Thursday, March 15, 2012

Eyes in the Sky

In the near future you may start seeing drones over your head as all the pieces appear to be lining up for the eventual introduction of routine aerial surveillance in everyday life. Drones small enough to fly around your window or large enough to hover far above the earth, out of site but watching over miles of land will be used in a variety of ways from surveillance to marketing purposes. Police enthusiasm for military weaponry (and a drone industry salivating over a new market) is driving a rapid spread of domestic law enforcement drones, which are already being used by border agents. In February, the FAA was directed to lay out guidelines opening up airspace for commercial and civil drones by 2015, at the latest; the technology is likely to be embraced by property companies, paparazzi, and totally random people who want to spy on others. (There are also many positive uses, like helping track wildfires or oil spills.)

Would you feel observed, regardless of how or whether the information was actually used? Well I have found a list of spy technologies and surveillance programs, military and civilian, that can take to the air on drones within the next few years.

WiFi and phone hacking: The Wireless Aerial Surveillance Platform (WASP) can break into WiFi networks and hack cell phones. Plus, its antennas mimic cell phone towers, allowing the machine, allegedly, to tap into cell phone conversations and access text messages.

NYPD sensor that sees through clothes: The NYPD, which is not known for its cautious approach to the use of surveillance, announced recently that it was perfecting a sensor that uses radiation to reveal weapons hidden under a person's clothes. I could see them attaching these sensor to drones.

Biometrics: Advances in facial recognition, iris scans and other identifying biometric markers are speeding along, with both police departments and federal agencies. Biometrics like facial recognition (and eventually iris scans) are a natural fit for aerial vehicles, as camera zoom and image quality continue to improve. Meanwhile, government databases are collecting more biometric information from more people, making the technology increasingly useful as an identification and tracking tool. The logical outcome: a zoom lens on a drone could zero in and snap a picture that can be scanned and run through a number of databases.

Video analytics:
Private companies, government agencies and academic institutions are working to improve cameras that can hone in on specific objects or people, figure out location, or pick people out of a crowd.

Sense-through-the-wall (STTW) technology: For about a decade various branches of the military have been working to create sensors that can penetrate walls.
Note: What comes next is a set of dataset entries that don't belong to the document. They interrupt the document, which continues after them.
(* ===== verification/ConnInvariant.v ===== *)
(** * The shared connection is safe under interference

    The invariant of a [Conn] between and during operations, its preservation by
    every action of other threads and by every step of an operation, and the
    theorems that follow: a socket that is offered is sound, a failed operation
    ends the connection, a cancellation reaches the operation that runs, clean-up
    work is handed over exactly once. *)

From Stdlib Require Import ZArith Lia.
From stdpp Require Import relations.
From S2P Require Import Prelude Bytes Blockstate IO Writing Reading Errors Replies Delayed.
From S2P Require Import Validate ServerSock Login Conn.

Open Scope Z_scope.

(** ** The invariant *)

(** How far the thread that holds the lock has come: no operation is active,
    one is active with a token of the watchdog, its watchdog is disarmed, or
    its outcome is known ([bad] when it is cancelled or timed out). *)
Inductive stage := Idle | Busy (token : option Z) | Disarmed (timed_out : bool) | Swapped (bad : bool).

Section Invariant.
Context {S : Type}.
Implicit Types c : Conn S.

Definition operation_ok (st : stage) (operation_state : Z) : Prop :=
  match st with
  | Idle | Swapped _ => operation_state = OPERATION_IDLE
  | Busy _ | Disarmed _ =>
      operation_state = OPERATION_ACTIVE \/ operation_state = OPERATION_CANCELLED
  end.

Definition watchdog_ok (st : stage) (wd : WatchdogState) : Prop :=
  match st with
  | Busy (Some token) =>
      (exists deadline, wd_active wd = Some (token, deadline)) \/
      (wd_active wd = None /\ fired_token wd = token)
  | _ => wd_active wd = None
  end.

(** Why the socket may be shut down or be about to be: the connection is closing
    anyway, or the operation that is under way was cancelled or timed out. *)
Definition justified (st : stage) c : Prop :=
  closing c = true \/
  match st with
  | Idle => False
  | Busy token =>
      operation_state c = OPERATION_CANCELLED \/
      (exists t, token = Some t /\ wd_active (operation_watchdog c) = None /\
         fired_token (operation_watchdog c) = t)
  | Disarmed timed_out => operation_state c = OPERATION_CANCELLED \/ timed_out = true
  | Swapped bad => bad = true
  end.

Definition inv (st : stage) c : Prop :=
  operation_ok st (operation_state c) /\ watchdog_ok st (operation_watchdog c) /\
  (shut c = true \/ due c <> 0%nat -> justified st c).
Lemma operate_overdue {A} t d (f : comp (ServerState * DelayedCommands * S) CursorError A) sock n :
  t_operation t = Some d ->
  (exists k, (n + 3 <= k <= n + 6)%nat /\ Exists (late (clock (n + 3)%nat + d)) (others k)) ->
  triple (at_work Idle sock n) (operate others clock fits begin_operation t f sock)
    (fun _ _ => False) (fun e _ => interrupted e) (fun _ => True).
Proof.
  intros Ht Hk. unfold operate. eapply triple_bind; [apply rule_at_work|]. intros ?.
  eapply triple_bind.
  { instantiate (1 := fun ok w => ok = true /\ at_work (Busy None) sock (Datatypes.S n) w).
    intros [c m] [Hw Hn]. apply working_bereft in Hw as [(? & ? & ? & Ho & Hwd & Hj) HP].
    unfold access, compare_exchange. simpl in *. rewrite Ho. split; [done|]. split; [|done].
    apply working_bereft. split; [|done]. split_and!; try done. split; [by left|]. split; [done|].
    intros Hs. destruct (Hj Hs); [by left|done]. }
  intros [|]; [|by intros w [? _]].
  apply (triple_pre _ (at_work (Busy None) sock (Datatypes.S n))); [by intros w [_ ?]|].
  cbn [negb]. eapply triple_bind; [apply rule_at_work|]. intros ?.
  eapply triple_bind.
  { instantiate (1 := fun ready => overdue ready.2 (clock (n + 3)%nat + d) (n + 3) 3).
    replace (n + 3)%nat with (Datatypes.S (Datatypes.S (Datatypes.S n))) by lia.
    intros w Hw. pose proof (triple_and _ _ _ _ _ _ _ _ _
      (rule_prepare others clock fits begin_operation P P_queued P_cleanup P_begin t sock (fun _ _ => False))
      (prepare_overdue t d sock _ Ht) w Hw) as H.
    destruct (prepare _ _ _ _ _ _ w) as [[] ?]; [apply H|by destruct H|done..]. }
  intros [sock' token]. eapply triple_bind.
  { instantiate (1 := fun _ => overdue token (clock (n + 3)%nat + d) (n + 3) 3).
    intros w Hw. pose proof (rule_leaves _ _ _ _ _ (leaves_run_body f sock') w Hw) as H.
    unfold run_body in *. by destruct (f _) as [[] [[] ?]]. }
  intros result. eapply triple_bind; [apply rule_overdue|]. intros ? w Hw.
  assert (exists k, (n + 3 <= k < n + 3 + 4)%nat /\ Exists (late (clock (n + 3)%nat + d)) (others k)) as Hk'.
  { destruct Hk as (k & ? & ?). exists k. split; [lia|done]. }
  pose proof (evaluate_overdue result token _ _ _ Hk' w Hw) as H.
  by destruct (evaluate others result token w) as [[] ?].
Qed.
Notation ccomp := (comp Net_World ConnectError).

(** The shared state of the connection, and its fields that never change. *)
Definition Connection_new (parms : Parameters) : ccomp (Conn S * Settings) :=
  do? v := slift (validate_parms representable parms) in
  let max_prefetch := maxprefetch v in
  do? connection := establish_connection fuel Url_parse representable do_login parms in
  let '(sock, state, delayed, timeouts) := connection in
  sret (conn_new sock state delayed,
        MkSettings (s_reply_size state) max_prefetch (Z.to_nat (s_max_response_size state)) timeouts).

Definition connect_url (url : bytes) : ccomp (Conn S * Settings) :=
  do? parms := slift (res_map_err ParmErr (from_url Url_parse url)) in
  Connection_new parms.

End New.

(** ** The dialogue of a login *)

Section Established.
Context {S : Type} `{DuplexLaws S} (sizes : nat -> nat) (Hsizes : forall i, 0 < sizes i).
Context (fuel : nat).
Context (digest : Algo -> bytes -> bytes) (hex_encode : bytes -> bytes).
Context (feature_time : bool) (current_local_offset : option Z).
Context (process_info : ClientInfo) (PUBLIC_NAME : bytes).

Notation local_offset := (default_offset feature_time current_local_offset).
Notation login := (login digest hex_encode local_offset process_info PUBLIC_NAME fuel sizes).
Notation challenge_response :=
  (challenge_response digest hex_encode local_offset process_info PUBLIC_NAME).

(** The bytes [w] are one message, the text [line] of at most 5000 bytes. *)
Definition text_message (w line : bytes) : Prop :=
  message w line /\ utf8_valid line = true /\ length line <= 5000.

(** One round: the server sends a challenge, the client has an answer, and the
    server says what comes next. *)
Inductive login_round (v : Validated) (outcome : Login) :
  bytes -> bytes -> DelayedCommands -> Prop :=
| round w1 line chal response state delayed w2 reply :
    text_message w1 line -> Challenge_new line = Ok chal ->
    challenge_response v chal = Ok (response, state, delayed) ->
    text_message w2 reply -> process_redirects state reply = Ok outcome ->
    login_round v outcome (w1 ++ w2) response delayed.
(* ===== verification/CursorSafe.v ===== *)
(** * Cursors on arbitrary bytes

    Whatever the server sends, however reads and writes behave, and whatever
    other threads do meanwhile, the methods of a cursor keep its invariant: the
    parser is well formed, so that no range of a response is left and no arm
    that the code declares unreachable is reached, and never more rows are
    handed out than the reply announced. *)

From Stdlib Require Import ZArith Lia.
From stdpp Require Import gmap.
From S2P Require Import Prelude Bytes Blockstate IO Writing Reading Decimal Errors.
From S2P Require Import MonetTypes ReplyBuf RowSet Replies ReplyProgress Convert Delayed Validate.
From S2P Require Import ServerSock Login Upload Producer Conn ConnInvariant Sharing Cursor Exchange.

Open Scope Z_scope.

(** ** The invariant *)

Definition good_rs (rs : ResultSet) : Prop :=
  wf_rows (row_set rs) /\ (forall st, stashed rs = Some st -> wf_buf (rs_buf st)) /\
  0 <= next_row rs <= total_rows rs.

Definition good_parser (p : ReplyParser) : Prop :=
  match p with Data rs => good_rs rs | _ => wf_buf (reply_buf p) end.

Definition good (cur : Cursor) : Prop := good_parser (cur_replies cur).

(** *** The numbers of a reply *)

Lemma parse_items_range t line n i parts count vs :
  parse_items t line n i parts count = Ok vs -> Forall (fun v => in_type t v = true) vs.
Proof.
  revert i parts vs. induction count as [|count IH]; intros i parts vs; simpl.
  { intros [= <-]. constructor. }
  destruct parts as [|p parts]; [done|]. destruct (parse_int t p) as [v|] eqn:Ep; [|done].
  intros (ws & Hw & [= <-])%res_bind_ok. constructor; [by eapply parse_int_range|by eapply IH].
Qed.

Lemma header_line_numbers t line n vs :
  parse_header_line t line n = Ok vs -> length vs = n /\ Forall (fun v => in_type t v = true) vs.
Proof.
  destruct (parse_header_line_cases t line n) as [[rest ->]|[e ->]]; [|done].
  intros E. split; [by eapply parse_items_length|by eapply parse_items_range].
Qed.

Lemma parse_data_total prep b rs :
  (parse_data prep b).1 = Ok (Data rs) -> next_row rs = 0 /\ 0 <= total_rows rs.
Proof.
  destruct (parse_data prep b) as [r b'] eqn:E. cbn [fst]. intros ->.
  unfold parse_data, parse_header in E. res_inv.
  match goal with H : parse_header_line _ _ _ = Ok ?f |- _ =>
    apply header_line_numbers in H as [Hl Hv]; rename f into fs end.
  match goal with H : check_data_fields _ fs = Ok ?f |- _ =>
    rename H into Hc; destruct f as [[[rid total] ncols] included] end.
  res_inv. cbn [next_row total_rows].
  destruct fs as [|f1 [|f2 [|f3 [|f4 [|]]]]]; try done. unfold check_data_fields in Hc.
  repeat case_match; simplify_eq/=. split; [done|].
  apply Forall_cons in Hv as [_ [Hv _]%Forall_cons]. apply in_u64 in Hv. lia.
Qed.

Section Parsing.
Context `{BstrLaws}.

Lemma parse_total b rs : parse b = Ok (Data rs) -> next_row rs = 0 /\ 0 <= total_rows rs.
Proof.
  unfold parse. case_decide; [done|].
  destruct (starts_with (bs "&1") _); [apply parse_data_total|].
  destruct (starts_with (bs "&2") _).
  { unfold parse_successful_update, sbind, sget, sret. by destruct (parse_header i64 1 b) as [[]]. }
  destruct (starts_with (bs "&3") _).
  { unfold parse_successful_other, sbind, sget, sret. by destruct (parse_header i64 0 b) as [[]]. }
  destruct (starts_with (bs "&4") _).
  { unfold parse_autocommit_status, sbind, sget, sret. destruct (split_str _ _ b) as [[line| | |] b1]; try done.
    by destruct (parse_autocommit_line _). }
  destruct (starts_with (bs "&5") _); [apply parse_data_total|].
  destruct (starts_with (bs "!") _).
  { unfold parse_error, sbind, sget, sret. by destruct (split_str _ _ b) as [[]]. }
  destruct (starts_with (bs "=OK" ++ [x0a]) _).
  { unfold parse_ok, sbind, sget, sret. destruct (split_str _ _ b) as [[line| | |] b1]; try done. by case_decide. }
  destruct (starts_with (bs "=") _).
  { unfold parse_noslice, sbind, sget, slift, sret. destruct (checked u64 _) eqn:E; [|done]. cbn.
    intros [= <-]. cbn. lia. }
  by destruct (bstr_lines (peek b)).
Qed.

Lemma wf_parser_good p :
  wf_parser p -> (forall rs, p = Data rs -> next_row rs = 0 /\ 0 <= total_rows rs) -> good_parser p.
Proof.
  intros [Hb Hp] Hn. destruct p as [vec|b|b aff|rs|b]; try exact Hb.
  destruct (Hn rs eq_refl), Hp as [Hr Hs]. split; [done|]. split; [by rewrite Hs|lia].
Qed.

Lemma parse_good b :
  wf_buf b -> returns (parse b) /\ forall p, parse b = Ok p -> good_parser p.
Proof.
  intros Hb. destruct (parse_cases b Hb) as [Hr Hc]. split; [done|]. intros p Hp.
  apply wf_parser_good; [|intros rs ->; by eapply parse_total].
  destruct (Hc p Hp) as [[-> _]|[[Hw _]|[Hw _]]]; try done.
Qed.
DARPA's Visibuilding project is working on "surveillance capabilities to detect personnel within buildings, to determine building layouts, and to locate weapons caches and shielded enclosures within buildings.

These are just some of the uses for the drones that will be cluttering our airspace soon. How do you feel about drones being used more in the civilian sector? Safer? Regardless of what we may think or feel about them, the eye in the sky will be watching.